In my opinion that's, again, very personal opinion, there is no slow programming language that is just algorithms in data structure design. We will see later some benchmarks to prove this point. But, please, I really want this to be a takeaway for this talk. We are at Node conference, right? So, hopefully, this can give us hope.
So, yeah, I want to give you also some examples on how to actually enhance your performances in JavaScript, Node, Deno, whatever. So, when you're writing a full text search engine, at a certain point, you have to deal with boolean queries, right? And, or, etc. And at a certain point, you have to compute the intersections of arrays. So, you have multiple arrays and you have to determine the elements that appears in every single array and return that. This is an example using the MapReduce paradigm. And as a former, and I'm highlighting, former functional programming guy, I used to love this a lot. And yeah, you basically, I see Matteo there, he's face palming and you're the reason why I don't code functionally anymore. I hope you know this. We will get there later. But anyway, using MapReduce, it's very handy, in my opinion, but it's not the most performant way to deal with that kind of algorithms.

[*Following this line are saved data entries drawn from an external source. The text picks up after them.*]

(** [value] are the flags that are given, [idle] whether [--idle] is. *)
Definition append_facts_from_flags (kind : string) (value : facts) (idle : bool) : res facts :=
  match dict_get kind _APPEND_REQUIRED_FLAGS with
  | None => Err (Exn WorkboardConsistencyError "append kind must be one of the append kinds")
  | Some required =>
      let has flag := dict_has flag value in
      consistency (has "alias" && has "work_id") "pass either --alias or --work-id, not both";;
      consistency (existsb (λ flag, if bool_decide (flag = either) then negb (has "alias" || has "work_id") else negb (has flag)) required)
        "missing flags";;
      let identity :=
        if bool_decide (kind ∈ ["queue"; "start"]) then copy_flag value [] ("alias", "alias")
        else if bool_decide (kind = "drop") then
          if has "work_id" then copy_flag value [] ("work_id", "work_id") else copy_flag value [] ("alias", "request_id")
        else if bool_decide (kind ∈ [IDLE_KIND; "fold"]) then []
        else if has "work_id" then copy_flag value [] ("work_id", "work_id") else copy_flag value [] ("alias", "item_id") in
      let given :=
        if bool_decide (kind = "fold") then related_flag value "target" "target_work_id" "target_id" (copy_flag value identity ("request_id", "request_id"))
        else identity in
      let given := fold_left (copy_flag value) [("summary", "summary"); ("why", "why"); ("next", "next_action"); ("resume", "resume_action")] given in
      let given := related_flag value "successor" "successor_work_id" "successor_id" given in
      let given := related_flag value "waiting" "waiting_work_id" "waiting_id" given in
      Ok (if idle then dict_set "focus_state" "idle" given else given)
  end.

So, this is, let's call it version one. We can optimize it, sweeping away all the MapReduce stuff and using plain iteration. And then we have to understand how JavaScript works and how algorithms work. And maybe we can have version two, optimize it even more, and go to version three. So, it's not a matter of parity, it's a matter of algorithms. Here, basically, we are just adding a single line that basically starts the intersection from the smallest array. It's a very simple performance tuning that you can apply on these kinds of algorithms. When you run the benchmarks, and there is the reference for the benchmarks, so you can run them yourselves, you will see that you have like 13% of performance enhancements just by removing the MapReduce stuff and using plain loops, because that's how, at the end of the day, computers tend to work.

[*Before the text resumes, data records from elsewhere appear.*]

(** The command line passes what [append_event] expects. *)
Lemma flags_keywords kind value idle given : append_facts_from_flags kind value idle = Ok given → keywords given.
Proof.
  unfold append_facts_from_flags. destruct (dict_get kind _) as [required|]; [|done].
  intros (_ & _ & (_ & _ & [= <-])%bind_Ok)%bind_Ok. apply fact_dict_keywords.
  assert (Hnil : fact_dict []) by (split; [constructor|intros k ?%elem_of_nil; done]).
  set (identity := if bool_decide (kind ∈ ["queue"; "start"]) then _ else _).
  assert (Hid : fact_dict identity).
  { unfold identity. repeat case_bool_decide; try done; [|destruct (dict_has _ _)..]; apply copy_flag_dict; (done || by_decide). }
  assert (Hrest : ∀ g, fact_dict g → fact_dict (fold_left (copy_flag value)
    [("summary", "summary"); ("why", "why"); ("next", "next_action"); ("resume", "resume_action")] g)).
  { intros g Hg. cbn [fold_left]. repeat (apply copy_flag_dict; [by_decide|]). done. }
  assert (Hlast : ∀ g, fact_dict g → fact_dict (if idle then dict_set "focus_state" "idle" g else g)).
  { intros g Hg. destruct idle; [apply fact_dict_set; [by_decide|done]|done]. }
  apply Hlast. do 2 (apply related_flag_dict; [by_decide..|]). apply Hrest.
  case_bool_decide; [|done]. apply related_flag_dict; [by_decide..|]. apply copy_flag_dict; [by_decide|done].
Qed.

(** ** Ledgers built by appends *)

(** What the loop wrote is a first part of the payload, all of it if it ended well. *)
Lemma write_all_prefix answers payload written outcome : write_all answers payload = (written, outcome) →
  (∃ n, written = take n payload) ∧ (outcome = Some (Ok tt) → written = payload).
Proof.
  revert payload written outcome. induction answers as [|[n|] answers IH]; intros [|z payload] written outcome; cbn [write_all];
    try (intros [= <- <-]; split; [by exists 0%nat|done]).
  destruct (n <=? 0) eqn:Hn; [intros [= <- <-]; split; [by exists 0%nat|done]|].
  destruct (write_all answers _) as [d o] eqn:E. intros [= <- <-]. destruct (IH _ _ _ E) as [[m ->] Hall]. split.
  - exists (Z.to_nat n + m)%nat. by rewrite take_take_drop.
  - intros Ho. rewrite (Hall Ho). apply take_drop.
Qed.

Lemma encode_utf8_app s t : encode_utf8 (s +:+ t) = encode_utf8 s ++ encode_utf8 t.
Proof.
  induction s as [|c s IH]; [done|]. rewrite str_app_cons. cbn [encode_utf8]. rewrite IH. by destruct (_ <? _).
Qed.

Definition ledger_text (l : ledger) : string := match l with Holds text => text | _ => "" end.

(** A call of [append_event] that wrote all it had to or nothing, whether it then
    returned, raised (refused, or an [fsync] that failed) or died; and its ledger. *)
Inductive ledger_step : ledger → ledger → Prop :=
  | step_whole file a answers fsync outcome added e :
      call_ok a → admit_append (ledger_text file) a = Ok (added, e) →
      append_event file a answers fsync = (encode_utf8 (ledger_text file +:+ added), outcome) →
      ledger_step file (Holds (ledger_text file +:+ added))
  | step_nothing file a answers fsync outcome :
      append_event file a answers fsync = (ledger_bytes file, outcome) → ledger_step file file.

(** What a call leaves, whatever its writes answer. *)
Record leaves (l : ledger) (a : AppendArgs) (added : string) (e : WorkEvent) (left_ : bytes) (outcome : option (res WorkEvent)) : Prop := {
  left_prefix : ∃ n, left_ = ledger_bytes l ++ take n (encode_utf8 added);
  left_whole : ∀ e', outcome = Some (Ok e') → e' = e ∧ left_ = encode_utf8 (ledger_text l +:+ added)
}.

Lemma append_event_leaves l a answers fsync : match l with Undecodable _ => False | _ => True end →
  let '(left_, outcome) := append_event l a answers fsync in
  match admit_append (ledger_text l) a with
  | Err err => left_ = ledger_bytes l ∧ outcome = Some (Err err)
  | Ok (added, e) => leaves l a added e left_ outcome
  end.
Proof.
  assert (H : ∀ l, ledger_bytes l = encode_utf8 (ledger_text l) →
    let '(left_, outcome) := match admit_append (ledger_text l) a with
      | Err e => (ledger_bytes l, Some (Err e))
      | Ok (added, candidate) =>
          let '(written, outcome) := write_all answers (encode_utf8 added) in
          (ledger_bytes l ++ written, (λ w, w;; fsync;; Ok candidate) <$> outcome)
      end in
    match admit_append (ledger_text l) a with
    | Err err => left_ = ledger_bytes l ∧ outcome = Some (Err err)
    | Ok (added, e) => leaves l a added e left_ outcome
    end).
  { intros f Hb. destruct (admit_append (ledger_text f) a) as [[added e]|err]; [|done].
    destruct (write_all answers (encode_utf8 added)) as [written outcome] eqn:E.
    destruct (write_all_prefix _ _ _ _ E) as [[n Hn] Hall]. constructor; [exists n; by rewrite Hn|].
    intros e' Ho. destruct outcome as [r|]; [|done]. injection Ho as Ho. apply bind_Ok in Ho as ([] & -> & (_ & _ & [= ->])%bind_Ok).
    split; [done|]. by rewrite Hall, Hb, encode_utf8_app. }
  destruct l as [|text|]; intros Hl; [by apply (H Absent)|by apply (H (Holds text))|done].
Qed.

I want to give you other examples, but before doing that, as I said, I built a full text search engine, and with this PR alone, we incremented the performances by 50%, five zero, 50% of the overall full text search engine performance is just taking care of how intersections are computed. That's why I wanted to bring this example to the table. But another thing that I'd like you to think of is, please, you have to know your language, your runtime, and how to optimize your code for the runtime you're executing it on. And I can give you a couple of examples of that. First of all, who knows the difference between monomorphism and polymorphism? I'm sure there is more people than that. So basically polymorphism is when you create a function that takes multiple arguments, one to infinite arguments, and you basically call the same function with the same argument types. So if you have an add function where you compute the addition of two numbers, you will always pass numbers to that function. So it's monomorphic.